---------- SOURCE DATA

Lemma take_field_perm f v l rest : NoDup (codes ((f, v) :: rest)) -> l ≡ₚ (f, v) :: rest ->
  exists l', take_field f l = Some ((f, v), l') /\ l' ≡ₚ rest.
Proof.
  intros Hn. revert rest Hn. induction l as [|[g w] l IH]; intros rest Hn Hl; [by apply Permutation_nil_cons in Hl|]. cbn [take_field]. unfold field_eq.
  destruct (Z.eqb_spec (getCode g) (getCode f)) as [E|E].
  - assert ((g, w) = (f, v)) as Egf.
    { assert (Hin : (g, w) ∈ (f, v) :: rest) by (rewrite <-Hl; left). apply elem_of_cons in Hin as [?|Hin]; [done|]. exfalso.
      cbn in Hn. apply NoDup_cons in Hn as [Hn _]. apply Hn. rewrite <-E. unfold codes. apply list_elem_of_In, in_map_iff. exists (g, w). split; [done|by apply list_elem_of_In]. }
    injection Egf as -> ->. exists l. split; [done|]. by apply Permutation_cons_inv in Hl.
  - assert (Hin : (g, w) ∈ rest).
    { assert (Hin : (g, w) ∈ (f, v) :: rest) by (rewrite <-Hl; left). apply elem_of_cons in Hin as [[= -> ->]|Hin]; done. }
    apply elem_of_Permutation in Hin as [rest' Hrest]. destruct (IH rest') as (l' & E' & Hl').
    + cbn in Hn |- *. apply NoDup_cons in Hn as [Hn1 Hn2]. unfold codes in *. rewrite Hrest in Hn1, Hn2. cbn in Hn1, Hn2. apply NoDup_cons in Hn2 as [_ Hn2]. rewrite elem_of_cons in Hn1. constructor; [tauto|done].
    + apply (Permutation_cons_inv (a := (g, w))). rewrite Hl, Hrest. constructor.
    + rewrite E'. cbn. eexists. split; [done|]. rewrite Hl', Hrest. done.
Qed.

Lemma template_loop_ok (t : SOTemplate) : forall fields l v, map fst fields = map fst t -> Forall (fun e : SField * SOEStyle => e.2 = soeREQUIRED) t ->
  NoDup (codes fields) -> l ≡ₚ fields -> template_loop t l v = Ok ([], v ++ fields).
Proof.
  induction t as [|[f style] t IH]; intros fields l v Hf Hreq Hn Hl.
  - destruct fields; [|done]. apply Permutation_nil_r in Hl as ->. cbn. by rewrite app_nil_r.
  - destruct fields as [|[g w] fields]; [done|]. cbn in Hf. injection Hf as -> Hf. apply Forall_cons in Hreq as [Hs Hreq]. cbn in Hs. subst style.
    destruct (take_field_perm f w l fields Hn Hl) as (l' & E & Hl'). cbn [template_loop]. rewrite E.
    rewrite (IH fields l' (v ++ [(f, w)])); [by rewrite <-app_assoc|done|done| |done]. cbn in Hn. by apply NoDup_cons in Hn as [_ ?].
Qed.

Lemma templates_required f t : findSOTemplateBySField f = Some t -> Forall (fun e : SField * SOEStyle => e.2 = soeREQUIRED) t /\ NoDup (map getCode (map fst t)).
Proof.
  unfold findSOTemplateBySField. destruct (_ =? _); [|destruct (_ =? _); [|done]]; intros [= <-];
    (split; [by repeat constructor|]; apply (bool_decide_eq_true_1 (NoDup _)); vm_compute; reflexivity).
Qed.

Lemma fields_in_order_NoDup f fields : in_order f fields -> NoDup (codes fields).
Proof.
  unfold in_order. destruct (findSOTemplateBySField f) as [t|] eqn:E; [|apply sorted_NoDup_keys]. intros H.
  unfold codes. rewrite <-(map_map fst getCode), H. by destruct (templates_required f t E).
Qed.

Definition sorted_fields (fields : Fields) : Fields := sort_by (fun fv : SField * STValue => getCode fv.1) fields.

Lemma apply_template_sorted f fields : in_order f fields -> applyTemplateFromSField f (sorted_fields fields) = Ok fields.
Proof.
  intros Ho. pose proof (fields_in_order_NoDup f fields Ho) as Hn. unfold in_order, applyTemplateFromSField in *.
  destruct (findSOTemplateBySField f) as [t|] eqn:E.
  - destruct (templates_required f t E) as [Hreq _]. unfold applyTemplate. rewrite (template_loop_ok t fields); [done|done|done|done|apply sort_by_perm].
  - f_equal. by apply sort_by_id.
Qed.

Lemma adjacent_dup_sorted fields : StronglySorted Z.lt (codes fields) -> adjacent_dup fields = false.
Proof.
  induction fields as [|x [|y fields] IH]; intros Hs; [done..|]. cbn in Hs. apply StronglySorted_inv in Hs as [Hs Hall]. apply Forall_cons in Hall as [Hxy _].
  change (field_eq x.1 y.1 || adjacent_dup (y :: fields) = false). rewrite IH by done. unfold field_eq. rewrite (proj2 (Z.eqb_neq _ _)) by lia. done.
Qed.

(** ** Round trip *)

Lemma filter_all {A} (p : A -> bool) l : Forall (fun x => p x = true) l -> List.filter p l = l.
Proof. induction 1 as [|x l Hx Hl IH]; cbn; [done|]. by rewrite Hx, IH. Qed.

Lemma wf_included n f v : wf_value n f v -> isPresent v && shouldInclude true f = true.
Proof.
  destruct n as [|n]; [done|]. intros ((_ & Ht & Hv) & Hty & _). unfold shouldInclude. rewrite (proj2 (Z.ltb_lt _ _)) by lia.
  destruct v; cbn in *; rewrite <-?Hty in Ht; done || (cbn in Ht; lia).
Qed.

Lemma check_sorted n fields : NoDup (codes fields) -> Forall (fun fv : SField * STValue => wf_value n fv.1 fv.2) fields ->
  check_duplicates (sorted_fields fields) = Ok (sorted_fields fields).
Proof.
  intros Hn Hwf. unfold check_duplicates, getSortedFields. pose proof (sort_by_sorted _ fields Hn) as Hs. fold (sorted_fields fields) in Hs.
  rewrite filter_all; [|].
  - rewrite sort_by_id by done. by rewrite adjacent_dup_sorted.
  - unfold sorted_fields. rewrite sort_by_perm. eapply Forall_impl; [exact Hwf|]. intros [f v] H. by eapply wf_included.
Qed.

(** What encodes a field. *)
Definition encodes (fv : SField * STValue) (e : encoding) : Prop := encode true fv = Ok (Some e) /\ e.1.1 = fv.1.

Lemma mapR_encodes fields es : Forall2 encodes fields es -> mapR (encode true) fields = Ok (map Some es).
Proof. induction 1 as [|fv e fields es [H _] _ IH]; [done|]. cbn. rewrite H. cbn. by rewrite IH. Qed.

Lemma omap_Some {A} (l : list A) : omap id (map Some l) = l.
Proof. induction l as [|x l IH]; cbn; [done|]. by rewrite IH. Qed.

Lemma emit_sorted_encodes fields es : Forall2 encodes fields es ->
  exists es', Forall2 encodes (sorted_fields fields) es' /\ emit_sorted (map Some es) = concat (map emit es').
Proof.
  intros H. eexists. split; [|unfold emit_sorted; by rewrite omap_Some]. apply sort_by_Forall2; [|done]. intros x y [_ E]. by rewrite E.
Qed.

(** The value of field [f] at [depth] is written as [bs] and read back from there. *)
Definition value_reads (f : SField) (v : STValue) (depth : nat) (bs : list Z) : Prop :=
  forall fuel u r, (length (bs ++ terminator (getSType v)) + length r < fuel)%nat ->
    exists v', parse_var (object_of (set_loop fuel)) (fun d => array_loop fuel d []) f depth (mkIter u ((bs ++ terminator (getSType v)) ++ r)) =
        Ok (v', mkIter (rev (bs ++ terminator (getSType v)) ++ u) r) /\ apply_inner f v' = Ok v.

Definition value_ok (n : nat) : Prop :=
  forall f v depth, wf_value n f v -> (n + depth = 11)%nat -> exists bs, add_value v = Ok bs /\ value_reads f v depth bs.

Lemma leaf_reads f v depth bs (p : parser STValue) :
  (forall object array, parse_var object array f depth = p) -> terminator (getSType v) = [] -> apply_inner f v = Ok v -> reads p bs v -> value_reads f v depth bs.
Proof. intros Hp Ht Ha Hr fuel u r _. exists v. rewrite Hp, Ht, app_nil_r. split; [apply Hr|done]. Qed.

--------------------

WHAT IS BEING ASKED :: Where a line of the records holds the word "shouldInclude", copy that line.

EXERCISE RESULT ::
Lemma wf_included n f v : wf_value n f v -> isPresent v && shouldInclude true f = true.
  destruct n as [|n]; [done|]. intros ((_ & Ht & Hv) & Hty & _). unfold shouldInclude. rewrite (proj2 (Z.ltb_lt _ _)) by lia.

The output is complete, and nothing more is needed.